**Problem to solve**
Return, word for word, only the lines of the data below that lie between the line with "From S2P Require Import Scheduling." and the line with "Section looks.", those two lines included.

(Beginning of Entries shown)

(* ===== verification/GatewayProgress.v ===== *)
(** * Progress of the queue ([api/app.py], [chat_completions]; [scheduling/queue.py])

    What a request sees when it looks for candidates, exactly; and that room is used: when
    a host has room for the head of some session, then one round of polls, in whatever order,
    gives one of the waiting requests its turn.  The first such head in the order of the
    queue gets it, so a request behind it waits although a host has room for it. *)

From S2P Require Import Prelude.
From S2P Require Import PyFloat.
From S2P Require Import PyBounds.
From S2P Require Import PyDict.
From S2P Require Import ApiModels.
From S2P Require Import Leases.
From S2P Require Import Registry.
From S2P Require Import Health.
From S2P Require Import Scheduling.
From S2P Require Import Routing.
From S2P Require Import Nodes.
From S2P Require Import Gateway.
From S2P Require Import GatewayFrames.
From S2P Require Import GatewaySafety.

#[local] Open Scope list_scope.

(** ** What a look finds *)

Section looks.
Context (factories : Factories).

(** A host nothing raises on: its backend can be built, its slots are counted right, and its
    capacity has fewer than some 270 digits, so that its load is a float. *)
Definition host_ok (h : HostInfo) : Prop :=
  builds factories (capabilities h) ∧ (0 ≤ in_flight h)%Z ∧ (max_concurrent_requests (capacity h) < 2 ^ 900)%Z.

Definition hosts_ok (w : World) (locs : list nat) : Prop := ∀ l h, l ∈ locs → deref w l = Some h → host_ok h.
(* ===== verification/LeasePath.v ===== *)
(** * Lease tokens in the request path ([leases/path.py]; [_LeasePathMiddleware] in [api/app.py])

    An unmodified client pins its node by calling [/lease/{token}/v1/...].  The outermost
    middleware strips the prefix and carries the token in the lease header, so that auth,
    routing and the handlers never see it in a path. *)

From S2P Require Import Prelude.
From S2P Require Import PyStr.

#[local] Open Scope list_scope.

(** ** The ASGI scope, as far as it matters here *)

Record Scope := {
  sc_type : string;
  (** [None]: missing, or not a string *)
  sc_method : option string;
  sc_path : option string;
  sc_raw_path : option string;
  (** [None]: missing, or not a list; names and values are bytes *)
  sc_headers : option (list (string * string));
}.

Definition slash : ascii := "/"%char.
Definition lf : ascii := ascii_of_N 10.

Definition LEASE_HEADER : string := "x-llm-node-lease".

(** The longest prefix without [c], and the rest. *)
Fixpoint split_at_char (c : ascii) (s : string) : string * string :=
  match s with
  | EmptyString => ("", "")
  | String a s' => if bool_decide (a = c) then ("", s) else
      let '(l, r) := split_at_char c s' in (String a l, r)
  end.

(** [.*] up to [$], which also matches before one newline at the end. *)
Fixpoint dot_star (s : string) : option string :=
  match s with
  | EmptyString => Some ""
  | String a s' =>
      if bool_decide (a = lf) then match s' with EmptyString => Some "" | _ => None end
      else String a <$> dot_star s'
  end.

(** [_LEASE_PREFIX.match(path)]: the groups [token] and [rest or "/"].  The token takes every
    character up to the next slash or the end: giving one back never helps, because what
    follows must be a slash or the end. *)
Definition match_lease_prefix (path : string) : option (string * string) :=
  if negb (str_startswith path "/lease/") then None else
  let '(token, rest) := split_at_char slash (str_removeprefix path "/lease/") in
  match token, rest with
  | EmptyString, _ => None
  | _, EmptyString => Some (token, "/")
  | _, String c r => pair token ∘ String c <$> dot_star r
  end.

(** [c.encode("utf-8")] on code points below 256. *)
Definition utf8_char (c : ascii) : string :=
  let n := code c in
  if (n <? 128)%N then String c ""
  else String (ascii_of_N (192 + n / 64)) (String (ascii_of_N (128 + n mod 64)) "").

Fixpoint utf8 (s : string) : string :=
  match s with EmptyString => "" | String c s => utf8_char c +:+ utf8 s end.

Definition lease_routes : list (string * string) :=
  [("POST", "/v1/chat/completions"); ("GET", "/v1/capacity"); ("GET", "/capacity")].

(** [bytes.lower()] is ASCII only. *)
Definition ascii_lower_char (c : ascii) : ascii :=
  let n := code c in if ((65 <=? n) && (n <=? 90))%N then ascii_of_N (n + 32) else c.

Fixpoint ascii_lower (s : string) : string :=
  match s with EmptyString => s | String c s => String (ascii_lower_char c) (ascii_lower s) end.

Definition is_lease_header (h : string * string) : bool := bool_decide (ascii_lower h.1 = LEASE_HEADER).

Definition canonical_rest (rest : string) : string :=
  if bool_decide (rest = "/capacity") then "/v1/capacity" else rest.

Definition rewrite_lease_path (s : Scope) : Scope :=
  match sc_path s with
  | None => s
  | Some path =>
      match match_lease_prefix path with
      | None => s
      | Some (token, rest) =>
          match sc_method s with
          | None => s
          | Some m =>
              if negb (bool_decide ((m, rest) ∈ lease_routes)) then s else
              {| sc_type := sc_type s; sc_method := sc_method s;
                 sc_path := Some (canonical_rest rest);
                 sc_raw_path := Some (utf8 (canonical_rest rest));
                 sc_headers := match sc_headers s with
                               | None => None
                               | Some hs => Some (if existsb is_lease_header hs then hs
                                                  else hs ++ [(LEASE_HEADER, utf8 token)])
                               end |}
          end
      end
  end.

(** [_LeasePathMiddleware.__call__] *)
Inductive handled := NotFound | Forward (s : Scope).

Definition lease_path_middleware (s : Scope) : handled :=
  if negb (bool_decide (sc_type s = "http")) then Forward s else
  let s := rewrite_lease_path s in
  match sc_path s with
  | Some path => if str_startswith path "/lease/" then NotFound else Forward s
  | None => Forward s
  end.

(** [request.headers.get(LEASE_HEADER)]: the first header of that name. *)
Definition lease_header (s : Scope) : option string :=
  snd <$> List.find is_lease_header (default [] (sc_headers s)).

(** ** Lemmas *)

Definition has_slash (s : string) : bool := str_contains slash s.

Lemma split_no_slash t r :
  has_slash t = false → split_at_char slash (t +:+ String slash r) = (t, String slash r).
Proof.
  unfold has_slash, str_contains. induction t as [|c t IH]; simpl; [done|].
  destruct (bool_decide_reflect (c = slash)) as [->|Hc]; simpl; [done|]. intros H. by rewrite IH.
Qed.

Lemma dot_star_plain r : str_contains lf r = false → dot_star r = Some r.
Proof.
  unfold str_contains. induction r as [|c r IH]; simpl; [done|].
  destruct (bool_decide_reflect (c = lf)); simpl; [done|]. intros H. by rewrite IH.
Qed.

Lemma match_leased token r :
  token ≠ "" → has_slash token = false → str_contains lf r = false →
  match_lease_prefix ("/lease/" +:+ token +:+ String slash r) = Some (token, String slash r).
Proof.
  intros Hne Hs Hr. unfold match_lease_prefix.
  rewrite (proj2 (str_prefix_spec "/lease/" _)) by (by eexists). cbn [negb].
  rewrite str_removeprefix_app, split_no_slash by done.
  destruct token; [done|]. by rewrite dot_star_plain.
Qed.

(** The routes under the prefix are plain paths. *)
Lemma lease_route_plain m rest :
  (m, rest) ∈ lease_routes → ∃ r, rest = String slash r ∧ str_contains lf r = false ∧
    str_startswith (canonical_rest rest) "/lease/" = false.
Proof.
  intros [[= -> ->]|[[= -> ->]|[[= -> ->]|[]%not_elem_of_nil]%elem_of_cons]%elem_of_cons]%elem_of_cons;
    eexists; split_and!; reflexivity.
Qed.

Lemma find_lease_appended hs t :
  snd <$> List.find is_lease_header (if existsb is_lease_header hs then hs else hs ++ [(LEASE_HEADER, t)]) =
    Some (default t (snd <$> List.find is_lease_header hs)).
Proof.
  induction hs as [|h hs IH]; [done|]. simpl. destruct (is_lease_header h) eqn:E; simpl; [by rewrite E|].
  destruct (existsb is_lease_header hs); simpl in *; by rewrite E.
Qed.

Lemma leased_path_forwarded s token rest m :
  sc_type s = "http" → sc_method s = Some m → (m, rest) ∈ lease_routes → is_Some (sc_headers s) →
  token ≠ "" → has_slash token = false → sc_path s = Some ("/lease/" +:+ token +:+ rest) →
  ∃ s', lease_path_middleware s = Forward s' ∧ sc_path s' = Some (canonical_rest rest) ∧
    sc_raw_path s' = Some (canonical_rest rest) ∧ sc_method s' = Some m ∧
    lease_header s' = Some (default (utf8 token) (lease_header s)).
Proof.
  intros Ht Hm Hr [hs Hh] Hne Hs Hp. destruct (lease_route_plain m rest Hr) as (r & -> & Hlf & Hplain).
  unfold lease_path_middleware. rewrite bool_decide_eq_true_2 by done. cbn [negb].
  unfold rewrite_lease_path. rewrite Hp, match_leased, Hm by done. rewrite bool_decide_eq_true_2 by done.
  cbn [negb sc_path]. rewrite Hplain. eexists. split; [done|]. cbn [sc_path sc_raw_path sc_method].
  split; [done|]. split; [|split; [done|]].
  - f_equal. revert Hr. clear.
    intros [[= -> ->]|[[= -> ->]|[[= -> ->]|[]%not_elem_of_nil]%elem_of_cons]%elem_of_cons]%elem_of_cons; reflexivity.
  - unfold lease_header. cbn [sc_headers]. rewrite Hh. cbn [default]. apply find_lease_appended.
Qed.

(** A client that calls an allowed route under [/lease/{token}] reaches that route with its
    token as the lease header, unless it sent a lease header of its own, which wins; the
    path the application sees, and its raw form, no longer hold the token. *)
Theorem lease_path_pins s token rest m :
  sc_type s = "http" → sc_method s = Some m → (m, rest) ∈ lease_routes → is_Some (sc_headers s) →
  token ≠ "" → has_slash token = false → sc_path s = Some ("/lease/" +:+ token +:+ rest) →
  ∃ s', lease_path_middleware s = Forward s' ∧ sc_path s' = Some (canonical_rest rest) ∧
    sc_raw_path s' = Some (canonical_rest rest) ∧ sc_method s' = Some m ∧
    lease_header s' = Some (default (utf8 token) (lease_header s)).
Proof. apply leased_path_forwarded. Qed.

Lemma lease_path_pins_witness :
  ∃ s', lease_path_middleware {| sc_type := "http"; sc_method := Some "POST";
      sc_path := Some "/lease/tok-1/v1/chat/completions"; sc_raw_path := None; sc_headers := Some [("Host", "lab")] |}
    = Forward s' ∧ sc_path s' = Some "/v1/chat/completions" ∧ lease_header s' = Some "tok-1".
Proof.
  destruct (lease_path_pins {| sc_type := "http"; sc_method := Some "POST";
      sc_path := Some "/lease/tok-1/v1/chat/completions"; sc_raw_path := None; sc_headers := Some [("Host", "lab")] |}
    "tok-1" "/v1/chat/completions" "POST") as (s' & H & Hp & _ & _ & Hl).
  - reflexivity.
  - reflexivity.
  - vm_decide.
  - by eexists.
  - discriminate.
  - reflexivity.
  - reflexivity.
  - exists s'. split; [exact H|]. split; [exact Hp|exact Hl].
Defined.

(** No path that still carries a token reaches the application. *)
Lemma token_never_forwarded s s' path :
  sc_type s = "http" → lease_path_middleware s = Forward s' → sc_path s' = Some path →
  str_startswith path "/lease/" = false.
Proof.
  intros Ht. unfold lease_path_middleware. rewrite bool_decide_eq_true_2 by done. cbn [negb].
  destruct (sc_path (rewrite_lease_path s)) as [p|] eqn:E.
  - destruct (str_startswith p "/lease/") eqn:Ep; [done|]. intros [= <-]. rewrite E. by intros [= <-].
  - intros [= <-]. by rewrite E.
Qed.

(End of Entries shown)

**Task response**
From S2P Require Import Scheduling.
From S2P Require Import Routing.
From S2P Require Import Nodes.
From S2P Require Import Gateway.
From S2P Require Import GatewayFrames.
From S2P Require Import GatewaySafety.

#[local] Open Scope list_scope.

(** ** What a look finds *)

Section looks.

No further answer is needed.